Pu‐erh tea reduces the transmission of CRD‐mediated alopecia risk to offspring

Abstract

AbstractCircadian rhythm disorder (CRD) is closely associated with hair regression and shedding, but whether this risk can be transmitted to the offspring is unknown. Whether Pu‐erh tea, with alleviating effects of CRD‐mediated syndrome, can act on the transmission of alopecia risk to offspring is also unproven. Here, we obtained CRD parental mice offspring and found that CRD‐mediated alopecia risk can be transmitted to offspring, especially male offspring.
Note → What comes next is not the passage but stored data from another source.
(* ===== verification/NetIo.v ===== *)
(** * Input and output: polling, epoll and the network poller

    Models [src/pkg/io]: descriptors, the blocking read, [select]/[poll]
    ([SelectPoll]), [Epoll] and [GoNetpoller].  Descriptors are shared by
    pointer, so they live in a heap indexed by locations.  Elapsed times are not
    modelled. *)

From S2P Require Import Prelude Steps.

Record FileDescriptor := mkFD {
  FD : Z; FdName : string; DataBuffer : list Z; IsReady : bool; IsNonBlock : bool }.
#[export] Instance eta_FileDescriptor : Eta FileDescriptor := λ f,
  mkFD (FD f) (FdName f) (DataBuffer f) (IsReady f) (IsNonBlock f).

Abbreviation floc := nat (only parsing).

(** ** Blocking reads *)
Record BlockingIO := mkBIO { BlockedThreads : Z; TotalReads : Z }.
#[export] Instance eta_BlockingIO : Eta BlockingIO := λ b, mkBIO (BlockedThreads b) (TotalReads b).

Definition string_bytes (s : string) : list Z :=
  (λ c, Z.of_nat (Ascii.nat_of_ascii c)) <$> String.list_ascii_of_string s.

Definition bio_Read (fd : FileDescriptor) (bio : BlockingIO) : list Z * BlockingIO :=
  let bio := bio <| TotalReads ::= Z.succ |> <| BlockedThreads ::= Z.succ |> in
  let bio := bio <| BlockedThreads ::= Z.pred |> in
  (if len (DataBuffer fd) =? 0 then string_bytes ("data-from-fd-" +:+ fmt_d (FD fd))
   else DataBuffer fd, bio).

(** ** [select] and [poll] *)
Record SelectPoll := mkSP { TotalChecks : Z }.

Definition Poll (fds : list floc) (h : floc → FileDescriptor) (sp : SelectPoll)
    : list floc * Z * SelectPoll :=
  let scannedCount := len fds in
  let ready := foldl (λ ready fd, if IsReady (h fd) then ready ++ [fd] else ready) [] fds in
  (ready, scannedCount, mkSP (TotalChecks sp + 1)).

(** ** Epoll *)
Definition EPOLLIN : Z := 0x001.
Inductive EpollCtlOp := EPOLL_CTL_ADD | EPOLL_CTL_MOD | EPOLL_CTL_DEL.

Record EpollEvent := mkEvent { Events : Z; EvFD : floc }.

(** The interest list holds pointers to events, which may be nil; [wakeCh] is a
    channel with room for one token. *)
Record Epoll := mkEpoll {
  InterestList : gmap Z (option EpollEvent); ReadyList : list EpollEvent; wakeCh : bool }.
#[export] Instance eta_Epoll : Eta Epoll := λ e,
  mkEpoll (InterestList e) (ReadyList e) (wakeCh e).

Definition NewEpoll : Epoll := mkEpoll ∅ [] false.

Definition EpollCtl (op : EpollCtlOp) (fd : FileDescriptor) (event : option EpollEvent) (ep : Epoll)
    : option error * Epoll :=
  let missing := Errorf ("ENOENT: file descriptor " +:+ fmt_d (FD fd) +:+ " not in epoll interest list") in
  match op, InterestList ep !! FD fd with
  | EPOLL_CTL_ADD, Some _ =>
      (Some (Errorf ("EEXIST: file descriptor " +:+ fmt_d (FD fd) +:+ " already in epoll interest list")), ep)
  | EPOLL_CTL_ADD, None => (None, ep <| InterestList ::= <[FD fd := event]> |>)
  | EPOLL_CTL_MOD, None => (Some missing, ep)
  | EPOLL_CTL_MOD, Some _ => (None, ep <| InterestList ::= <[FD fd := event]> |>)
  | EPOLL_CTL_DEL, None => (Some missing, ep)
  | EPOLL_CTL_DEL, Some _ => (None, ep <| InterestList ::= delete (FD fd) |>)
  end.

Definition NotifyDeviceInterrupt (fd : floc) (events : Z) (h : floc → FileDescriptor) (ep : Epoll)
    : (floc → FileDescriptor) * Epoll :=
  match InterestList ep !! FD (h fd) with
  | Some _ =>
      (<[fd := h fd <| IsReady := true |>]> h,
       ep <| ReadyList ::= λ l, l ++ [mkEvent events fd] |> <| wakeCh := true |>)
  | None => (h, ep)
  end.

(** Up to [maxEvents] events off the ready list; slicing with a negative bound
    panics. *)
Definition takeReady (maxEvents : Z) (ep : Epoll) : option (list EpollEvent * Epoll) :=
  let count := Z.min (len (ReadyList ep)) maxEvents in
  if count <? 0 then None
  else Some (take (Z.to_nat count) (ReadyList ep), ep <| ReadyList ::= drop (Z.to_nat count) |>).

(** [wake] is the case the [select] statement takes when the ready list is
    empty: a token from [wakeCh], or the timeout. *)
Definition EpollWait (maxEvents : Z) (wake : bool) (ep : Epoll) : option (list EpollEvent * Epoll) :=
  if 0 <? len (ReadyList ep) then takeReady maxEvents ep
  else if wake then
    if wakeCh ep then takeReady maxEvents (ep <| wakeCh := false |>) else None
  else Some ([], ep).

(** ** The network poller *)
Record NetpollerGoroutine := mkG { GID : Z; GFD : Z }.

Record GoNetpoller := mkNP {
  EpollInstance : Epoll; ParkedGs : gmap Z NetpollerGoroutine; TotalParked : Z; TotalWoken : Z }.
#[export] Instance eta_GoNetpoller : Eta GoNetpoller := λ n,
  mkNP (EpollInstance n) (ParkedGs n) (TotalParked n) (TotalWoken n).

Definition NewGoNetpoller : GoNetpoller := mkNP NewEpoll ∅ 0 0.

(** The data, or [None] when the goroutine has to park. *)
Definition ReadNonBlocking (gid : Z) (fd : floc) (h : floc → FileDescriptor) (np : GoNetpoller)
    : option (list Z) * (floc → FileDescriptor) * GoNetpoller :=
  let f := h fd in
  if IsReady f && (0 <? len (DataBuffer f)) then
    (Some (DataBuffer f), <[fd := f <| DataBuffer := [] |> <| IsReady := false |>]> h, np)
  else
    let np := np <| TotalParked ::= Z.succ |> <| ParkedGs ::= <[FD f := mkG gid (FD f)]> |> in
    let np := np <| EpollInstance ::= λ ep,
      (EpollCtl EPOLL_CTL_ADD f (Some (mkEvent EPOLLIN fd)) ep).2 |> in
    (None, h, np).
Parental consumption of Pu‐erh tea, especially in females or both parents, reduced the risk of CRD‐mediated alopecia transmitted to offspring by inhibiting subcutaneous fat accumulation (downregulation of Rab18, fat‐specific protein 27 (Fsp27), and perilipin 1 (Plin1)), reducing oxidative stress and inflammation in skin tissue (NADPH oxidase 4 (NOX4)/ nuclear factor kappa‐B (NF‐κB)), balancing androgen and hair growth factor release (hepatocyte growth factor (HGF), vascular endothelial growth factor (VEGF), insulin‐like growth factor 1 (IGF‐1)), and restoring hair follicle DNA repair function (upregulation of Ku70, 8‐Oxoguanine DNA glycosylase 1 (OGG1), and Rad51). Transcriptomic analysis further clarified that the mechanism stemmed from the upregulation of gene expression in pathways such as the Wnt, Hippo, and other signaling pathways.